About this task – The material below holds a span beginning at the line with "invoices : gmap Z InvoiceRow;" and ending at the line with "Definition get_db : M". Quote that span exactly, both ends included, and only that span.

Exercise inputs –
+ + + + +

(** * Billing and payment reconciliation core of the property-management
      application: a shallow embedding of the Django models and views
      ([properties/models.py], [tenants_mgmt/models.py], [invoicing/models.py],
      [invoicing/views.py], [payments/models.py], [payments/views.py]) and the
      properties of the specification checked against it. *)

From Stdlib Require Import QArith Qminmax Lqa ZArith String Ascii DecimalString.
From stdpp Require Import gmap strings list fin_maps sorting.

Open Scope Z_scope.

(** ** Values

    A Python [Decimal] is an exact decimal number; the sums, differences and
    the one product the code computes stay far below the 28 significant digits
    of the default context, so they are exact and [Decimal] is embedded in the
    rationals.  [Decimal(str(x))] is the identity on a value that already is a
    number, and [x or 0] returns a value equal to [x].  A [date] is a day
    number, a [datetime] a number of seconds. *)

Abbreviation Decimal := Q.
Abbreviation date := Z.
Abbreviation datetime := Z.

Definition Qlt_bool (a b : Decimal) : bool := negb (Qle_bool b a).

(** ** Rows of the database tables *)

Inductive water_billing := fixed | metered | included.
Inductive lease_state := active | expired | terminated.
Inductive invoice_state := pending | partial | paid | overdue.
Inductive payment_state := awaiting | confirmed | failed.

Global Instance water_billing_eq_dec : EqDecision water_billing.
Proof. solve_decision. Defined.
Global Instance lease_state_eq_dec : EqDecision lease_state.
Proof. solve_decision. Defined.
Global Instance invoice_state_eq_dec : EqDecision invoice_state.
Proof. solve_decision. Defined.
Global Instance payment_state_eq_dec : EqDecision payment_state.
Proof. solve_decision. Defined.

(** [properties.Property]: the foreign key to the owning landlord profile. *)
Record PropertyRow := { prop_landlord : Z }.

(** [properties.Unit]. *)
Record UnitRow := {
  unit_property : Z;
  monthly_rent : Decimal;
  garbage_fee : Decimal;
  water_billing_type : water_billing;
  water_fixed_amount : Decimal;
  water_rate_per_unit : Decimal;
  last_water_reading : Decimal
}.

(** [tenants_mgmt.Lease]. *)
Record LeaseRow := {
  lease_unit : Z;
  lease_tenant : Z;
  start_date : date;
  lease_status : lease_state;
  lease_rent_amount : Decimal
}.

(** [invoicing.Invoice]. *)
Record InvoiceRow := {
  lease : Z;
  invoice_number : string;
  billing_month : date;
  due_date : date;
  rent_amount : Decimal;
  water_amount : Decimal;
  garbage_amount : Decimal;
  other_charges : Decimal;
  total_amount : Decimal;
  amount_paid : Decimal;
  status : invoice_state
}.

(** [payments.Payment].  [payment_status] is the column [status]; the state
    ['pending'] is written [awaiting] here, [pending] being taken by the
    invoice state of the same name. *)
Record PaymentRow := {
  invoice : Z;
  amount : Decimal;
  payment_method : string;
  mpesa_receipt_number : string;
  phone_number : string;
  transaction_id : string;
  is_manual : bool;
  notes : string;
  payment_status : payment_state;
  confirmed_at : option datetime;
  created_at : datetime
}.

Record DB := {
  properties : gmap Z PropertyRow;
  units : gmap Z UnitRow;
  leases : gmap Z LeaseRow;
  invoices : gmap Z InvoiceRow;
  payments : gmap Z PaymentRow
}.

Definition with_invoices (t : gmap Z InvoiceRow) (db : DB) : DB :=
  {| properties := properties db; units := units db; leases := leases db;
     invoices := t; payments := payments db |}.

Definition with_payments (t : gmap Z PaymentRow) (db : DB) : DB :=
  {| properties := properties db; units := units db; leases := leases db;
     invoices := invoices db; payments := t |}.

(** A model instance in memory: its primary key ([None] until the first
    save) and its field values. *)
Record instance (R : Type) := Instance { pk : option Z; fields : R }.
Arguments Instance {R} _ _.
Arguments pk {R} _.
Arguments fields {R} _.

(** ** Exceptions and the database as state

    A computation runs on the database and either returns or raises; what it
    wrote before raising stays written (autocommit) unless it runs under
    [atomic], the embedding of [@transaction.atomic]. *)

Inductive exn := DoesNotExist | IntegrityError | ValueError.

Inductive outcome (A : Type) := Return (a : A) | Raise (e : exn).
Arguments Return {A} _.
Arguments Raise {A} _.

Definition M (A : Type) : Type := DB -> outcome A * DB.

Definition ret {A} (a : A) : M A := fun db => (Return a, db).
Definition raise {A} (e : exn) : M A := fun db => (Raise e, db).
Definition bind {A B} (m : M A) (k : A -> M B) : M B :=
  fun db => match m db with
            | (Return a, db') => k a db'
            | (Raise e, db') => (Raise e, db')
            end.
Definition get_db : M DB := fun db => (Return db, db).
Definition put_db (db' : DB) : M unit := fun _ => (Return tt, db').

Definition atomic {A} (m : M A) : M A :=
  fun db => match m db with
            | (Return a, db') => (Return a, db')
            | (Raise e, _) => (Raise e, db)
            end.

Notation "x <- m ;; k" := (bind m (fun x => k))
  (at level 100, m at next level, right associativity).
Notation "m ;;; k" := (bind m (fun _ => k))
  (at level 100, k at level 200, right associativity).

(** What a request sees of the outside world: the instant of
    [timezone.now()], its date, its ['%Y%m'] and ['%Y%m%d%H%M%S'] renderings,
    and the eight characters drawn from [uuid.uuid4()] at the n-th invoice
    creation of the request. *)
Record Env := {
  now : datetime;
  today : date;
  month_str : string;
  stamp : string;
  uuid4 : nat -> string
}.

(** ** [properties/models.py] *)

Module Unit.

Definition get_water_charge (self : UnitRow) (current_reading : option Decimal)
  : Decimal :=
  match water_billing_type self with
  | included => 0
  | fixed => water_fixed_amount self
  | metered =>
      match current_reading with
      | Some reading =>
          let consumption := reading - last_water_reading self in
          let consumption := if Qlt_bool consumption 0 then 0 else consumption in
          consumption * water_rate_per_unit self
      | None => 0
      end
  end%Q.

End Unit.

(** ** [invoicing/models.py] *)

Module Invoice.

Definition set_status (s : invoice_state) (self : InvoiceRow) : InvoiceRow :=
  {| lease := lease self; invoice_number := invoice_number self;
     billing_month := billing_month self; due_date := due_date self;
     rent_amount := rent_amount self; water_amount := water_amount self;
     garbage_amount := garbage_amount self; other_charges := other_charges self;
     total_amount := total_amount self; amount_paid := amount_paid self;
     status := s |}.

Definition set_total_amount (t : Decimal) (self : InvoiceRow) : InvoiceRow :=
  {| lease := lease self; invoice_number := invoice_number self;
     billing_month := billing_month self; due_date := due_date self;
     rent_amount := rent_amount self; water_amount := water_amount self;
     garbage_amount := garbage_amount self; other_charges := other_charges self;
     total_amount := t; amount_paid := amount_paid self;
     status := status self |}.

Definition set_amount_paid (p : Decimal) (self : InvoiceRow) : InvoiceRow :=
  {| lease := lease self; invoice_number := invoice_number self;
     billing_month := billing_month self; due_date := due_date self;
     rent_amount := rent_amount self; water_amount := water_amount self;
     garbage_amount := garbage_amount self; other_charges := other_charges self;
     total_amount := total_amount self; amount_paid := p;
     status := status self |}.

Definition set_invoice_number (n : string) (self : InvoiceRow) : InvoiceRow :=
  {| lease := lease self; invoice_number := n;
     billing_month := billing_month self; due_date := due_date self;
     rent_amount := rent_amount self; water_amount := water_amount self;
     garbage_amount := garbage_amount self; other_charges := other_charges self;
     total_amount := total_amount self; amount_paid := amount_paid self;
     status := status self |}.

(** The derivation of [update_status], as a function of the four values it
    reads. *)
Definition derive_status (paid_so_far total : Decimal) (due today : date)
  : invoice_state :=
  if Qle_bool total paid_so_far then paid
  else if Qlt_bool 0 paid_so_far then partial
  else if due <? today then overdue
  else pending.

Definition update_status (today : date) (self : InvoiceRow) : InvoiceRow :=
  set_status
    (derive_status (amount_paid self) (total_amount self) (due_date self) today)
    self.

Definition balance (self : InvoiceRow) : Decimal :=
  (total_amount self - amount_paid self)%Q.

Definition generate_invoice_number (env : Env) (unique_id : string) : string :=
  ("INV-" ++ month_str env ++ "-" ++ unique_id)%string.

(** The two uniqueness constraints of the table: [invoice_number] is
    [unique], and [unique_together] is [('lease', 'billing_month')].  The
    row being written is compared with every other row. *)
Definition unique_ok (key : option Z) (self : InvoiceRow)
    (t : gmap Z InvoiceRow) : Prop :=
  map_Forall (fun k r =>
    key = Some k \/
    (invoice_number r <> invoice_number self /\
     ~ (lease r = lease self /\ billing_month r = billing_month self))) t.

Global Instance unique_ok_dec key self t : Decision (unique_ok key self t).
Proof. unfold unique_ok. apply _. Defined.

+ + + + +

Written response –
  invoices : gmap Z InvoiceRow;
  payments : gmap Z PaymentRow
}.

Definition with_invoices (t : gmap Z InvoiceRow) (db : DB) : DB :=
  {| properties := properties db; units := units db; leases := leases db;
     invoices := t; payments := payments db |}.

Definition with_payments (t : gmap Z PaymentRow) (db : DB) : DB :=
  {| properties := properties db; units := units db; leases := leases db;
     invoices := invoices db; payments := t |}.

(** A model instance in memory: its primary key ([None] until the first
    save) and its field values. *)
Record instance (R : Type) := Instance { pk : option Z; fields : R }.
Arguments Instance {R} _ _.
Arguments pk {R} _.
Arguments fields {R} _.

(** ** Exceptions and the database as state

    A computation runs on the database and either returns or raises; what it
    wrote before raising stays written (autocommit) unless it runs under
    [atomic], the embedding of [@transaction.atomic]. *)

Inductive exn := DoesNotExist | IntegrityError | ValueError.

Inductive outcome (A : Type) := Return (a : A) | Raise (e : exn).
Arguments Return {A} _.
Arguments Raise {A} _.

Definition M (A : Type) : Type := DB -> outcome A * DB.

Definition ret {A} (a : A) : M A := fun db => (Return a, db).
Definition raise {A} (e : exn) : M A := fun db => (Raise e, db).
Definition bind {A B} (m : M A) (k : A -> M B) : M B :=
  fun db => match m db with
            | (Return a, db') => k a db'
            | (Raise e, db') => (Raise e, db')
            end.
Definition get_db : M DB := fun db => (Return db, db).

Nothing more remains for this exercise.